WHAT IS NEEDED:
Each line of the data that includes "Record" must be copied.

•••••

(** [CreatePending]; [now] and [cutoff_now] are the clock at the start and at the
    cutoff, [raw] the random request id, [None] its error, [ok] whether the
    database does what it is told and commits. *)
Definition CreatePending (p : PendingPairing) (now cutoff_now : Z) (raw : option string) (ok : bool) (db : DB)
    : DB * result string StoreError :=
  let created := if pp_CreatedAtMs p =? 0 then now else pp_CreatedAtMs p in
  let existingID := match find_first (of_device (pp_DeviceID p)) (pendings db) with Some q => pp_RequestID q | None => "" end in
  let id := if negb (bool_decide (existingID = "")) then Some existingID
            else if bool_decide (pp_RequestID p = "") then raw else Some (pp_RequestID p) in
  match id with
  | None => (db, Err RandError)
  | Some id =>
      let rest := keep (λ q, negb (of_device (pp_DeviceID p) q)) (pendings db) in
      if negb ok || existsb (of_request id) rest then (db, Err DBError)
      else
        let l := rest ++ [set_request p id created] in
        let l := keep (λ q, pendingCutoffMs cutoff_now <=? pp_CreatedAtMs q) l in
        (with_pendings db (keep_newest l), Ok id)
  end.

Definition ListPending (now : Z) (db : DB) : list PendingPairing :=
  stable_sort (λ a b, pp_CreatedAtMs b <=? pp_CreatedAtMs a)
    (keep (λ q, pendingCutoffMs now <=? pp_CreatedAtMs q) (pendings db)).

Definition getPending (id : string) (now : Z) (db : DB) : result PendingPairing StoreError :=
  match find_first (λ q, of_request id q && (pendingCutoffMs now <=? pp_CreatedAtMs q)) (pendings db) with
  | Some q => Ok q
  | None => Err ErrPendingNotFound
  end.

Definition Reject (id : string) (ok : bool) (db : DB) : DB * result unit StoreError :=
  if negb ok then (db, Err DBError)
  else if existsb (of_request id) (pendings db) then (with_pendings db (keep (λ q, negb (of_request id q)) (pendings db)), Ok tt)
  else (db, Err ErrPendingNotFound).

Section store.
Context {S : Sha256}.
(* ===== verification/DeviceAuth.v ===== *)
(** * How a device gets in (channels/device/server.go, throttle.go, gatewayproto)

    The lockout of addresses that fail to authenticate, the text a device signs,
    and the handshake: the gateway's secret or a device token, the device's
    signature, pairing, and the tokens handed out. Digests, signatures and the
    decoders of base64 are parameters. The theorems: a connection is accepted only
    for a device that signed this connection's nonce, that an operator paired (or
    that the gateway pairs by itself when told to), by somebody with a secret or a
    token, and holds tokens that keep it authorised; how many secrets an address
    can try; and which texts a signature stands for. *)

From stdpp Require Import base gmap strings list fin_maps sorting.
From Stdlib Require Import ZArith Lia Ascii.
From S2P Require Import Prelude GoString AgentIds SessionTokens DeviceStore.

Open Scope Z_scope.

(** ** The lockout *)

Definition DeviceAuthFailThreshold : nat := 5.
Definition DeviceAuthFailWindow : Z := 10 * GoTime.minute.
Definition DeviceAuthLockoutMin : Z := GoTime.minute.
Definition DeviceAuthLockoutMax : Z := GoTime.hour.
Definition authPruneInterval : Z := GoTime.minute.

Record authFailState := { failures : list Z; lockouts : nat; lockedUntil : Z }.

Record authThrottle := { byIP : gmap string authFailState; exempt : string → bool; lastPrune : Z }.

Definition setExempt (set : string → bool) (t : authThrottle) : authThrottle :=
  {| byIP := byIP t; exempt := set; lastPrune := lastPrune t |}.

Definition retryAfter (t : authThrottle) (now : Z) (ip : string) : Z :=
  if exempt t ip then 0
  else match byIP t !! ip with
       | Some st => let d := GoTime.sub (lockedUntil st) now in if 0 <? d then d else 0
       | None => 0
       end.

(** The last failure or the end of the lockout, whichever is later. *)
Definition last_trouble (st : authFailState) : Z :=
  match last (failures st) with
  | Some f => if GoTime.after f (lockedUntil st) then f else lockedUntil st
  | None => lockedUntil st
  end.

Definition prune (t : authThrottle) (now : Z) : authThrottle :=
  if GoTime.sub now (lastPrune t) <? authPruneInterval then t
  else {| byIP := filter (λ kv, GoTime.after (GoTime.add (last_trouble kv.2) DeviceAuthFailWindow) now = true) (byIP t);
          exempt := exempt t; lastPrune := now |}.

(** The loop that doubles the lockout. *)
Fixpoint doubled (n : nat) (lockout : Z) : Z :=
  match n with
  | O => lockout
  | S n' => if lockout <? DeviceAuthLockoutMax then doubled n' (lockout * 2) else lockout
  end.

(** The entry of an address, new when there is none. *)
Definition entry (t : authThrottle) (ip : string) : authFailState :=
  default {| failures := []; lockouts := 0; lockedUntil := GoTime.zero_time |} (byIP t !! ip).

Definition fail (t : authThrottle) (now : Z) (ip : string) : authThrottle * (Z * bool) :=
  if exempt t ip then (t, (0, false))
  else
    let t := prune t now in
    let st := entry t ip in
    let cutoff := GoTime.add now (- DeviceAuthFailWindow) in
    let recent := keep (λ f, GoTime.after f cutoff) (failures st) ++ [now] in
    let put st := {| byIP := <[ip := st]> (byIP t); exempt := exempt t; lastPrune := lastPrune t |} in
    if bool_decide (length recent < DeviceAuthFailThreshold)%nat
    then (put {| failures := recent; lockouts := lockouts st; lockedUntil := lockedUntil st |}, (0, false))
    else
      let lockout := Z.min (doubled (lockouts st) DeviceAuthLockoutMin) DeviceAuthLockoutMax in
      (put {| failures := []; lockouts := S (lockouts st); lockedUntil := GoTime.add now lockout |},
       (lockout, bool_decide (S (lockouts st) = 1%nat))).
(** A device's turn lands where its session is. The message of a turn in the main
    session of an agent reaches the instance of that agent, in that session, or is
    dropped when there is none, whatever it says and whatever the bindings are,
    unless the agent is called main. *)
Theorem device_turn_lands c triggers r deviceID chatID content a (Ha : NormalizeAgentID a ≠ "main") :
  take_message c triggers r (inbound_message deviceID chatID content (BuildAgentMainSessionKey a)) =
  match Get r a with
  | Some agent => Ok (agent, BuildAgentMainSessionKey a)
  | None => Err (AgentGone (NormalizeAgentID a))
  end.
Proof.
  assert (Hid : AgentIDFromSessionKey (BuildAgentMainSessionKey a) = NormalizeAgentID a).
  { destruct (session_key_roundtrip a a "") as (_ & H & _). unfold ResolveAgentSessionKey in H. by rewrite bool_decide_false in H. }
  set (m := inbound_message deviceID chatID content (BuildAgentMainSessionKey a)).
  assert (Hpre : inboundMetadata m "preresolved_agent_id" = NormalizeAgentID a).
  { unfold m, inbound_message, inboundMetadata. rewrite Hid. cbn [m_Metadata].
    rewrite (bool_decide_false (BuildAgentMainSessionKey a = "")) by done. rewrite (bool_decide_false (NormalizeAgentID a = "")) by apply NormalizeAgentID_nonempty.
    by rewrite lookup_insert_eq. }
  unfold take_message, resolveMessageRoute. rewrite extractMention_meta, Hpre by done.
  rewrite (bool_decide_false (NormalizeAgentID a = "")) by apply NormalizeAgentID_nonempty. cbn [negb].
  rewrite NormalizeAgentID_idemp. unfold Get. rewrite NormalizeAgentID_idemp.
  destruct (entries r !! NormalizeAgentID a); [|done]. f_equal. f_equal. unfold resolveScopeKey, ResolveAgentSessionKey. cbn [r_AgentID].
  apply main_key_eq, NormalizeAgentID_idemp.
Qed.
End sessions.
Lemma run_task_less t ok s rest : let '(s', ts) := run_task t ok s in (work (with_tasks s' (ts ++ rest)) < work (with_tasks s (t :: rest)))%Z.
Proof.
  pose proof (count_nonneg is_reload rest) as Hn. destruct (is_reload t) eqn:Hr.
  - destruct t as [e|e|e|e|[] e|e|e|e|id|e|e|c r d]; try done. steps.
    set (k := (8 + 3 * count is_reload rest)%Z). assert (Hmono := works_mono k (k + 3) rest ltac:(lia)). destruct (closed s || negb ok).
    + unfold work, entry_work. cbn [with_tasks tasks entries]. rewrite count_plus, no_reloads_close, count_cons, works_app, works_close, length_app, !length_vals. cbn [is_reload works foldr task_work].
      replace (8 + 3 * (0 + count is_reload rest))%Z with k by lia. replace (8 + 3 * (1 + count is_reload rest))%Z with (k + 3)%Z by lia.
      fold (works (k + 3) rest). nia.
    + pose proof (commit_work s d k (go_range (entries s)) ltac:(lia) c r) as Hc. pose proof (commit_entries s d (go_range (entries s)) c r) as (_ & _ & Hts).
      destruct (commit_loop _ _ _ _ _) as [[ents rest'] ts]. cbn [fst snd] in Hts.
      assert (Hcount : count is_reload ts = 0%Z).
      { apply count_zero, Forall_forall. intros t Ht. destruct (Hts t Ht) as (? & ? & _ & [[_ ->]|(_ & _ & [-> | ->])]); done. }
      unfold work, entry_work. cbn [with_tasks with_entries tasks entries]. rewrite !count_plus, no_reloads_close, Hcount, count_cons, !works_app, works_close, length_vals. cbn [is_reload works foldr task_work].
      replace (8 + 3 * (0 + 0 + count is_reload rest))%Z with k by lia. replace (8 + 3 * (1 + count is_reload rest))%Z with (k + 3)%Z by lia.
      fold (works (k + 3) rest). assert (Hl : length (go_range (entries s)) = size (entries s)) by (rewrite go_range_perm; apply length_map_to_list). rewrite Hl in Hc. nia.
  - set (k := (8 + 3 * count is_reload rest)%Z). pose proof (task_work_less t ok s k ltac:(lia) Hr) as Hw.
    destruct (run_task t ok s) as [s' ts]. destruct Hw as [Hc Hw]. unfold work, entry_work. cbn [with_tasks tasks entries].
    rewrite count_plus, Hc, count_cons, Hr, works_app, !Z.add_0_l. cbn [works foldr]. fold k. fold (works k rest). lia.
Qed.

•••••

THE COMPLETED TASK:
Record authFailState := { failures : list Z; lockouts : nat; lockedUntil : Z }.
Record authThrottle := { byIP : gmap string authFailState; exempt : string → bool; lastPrune : Z }.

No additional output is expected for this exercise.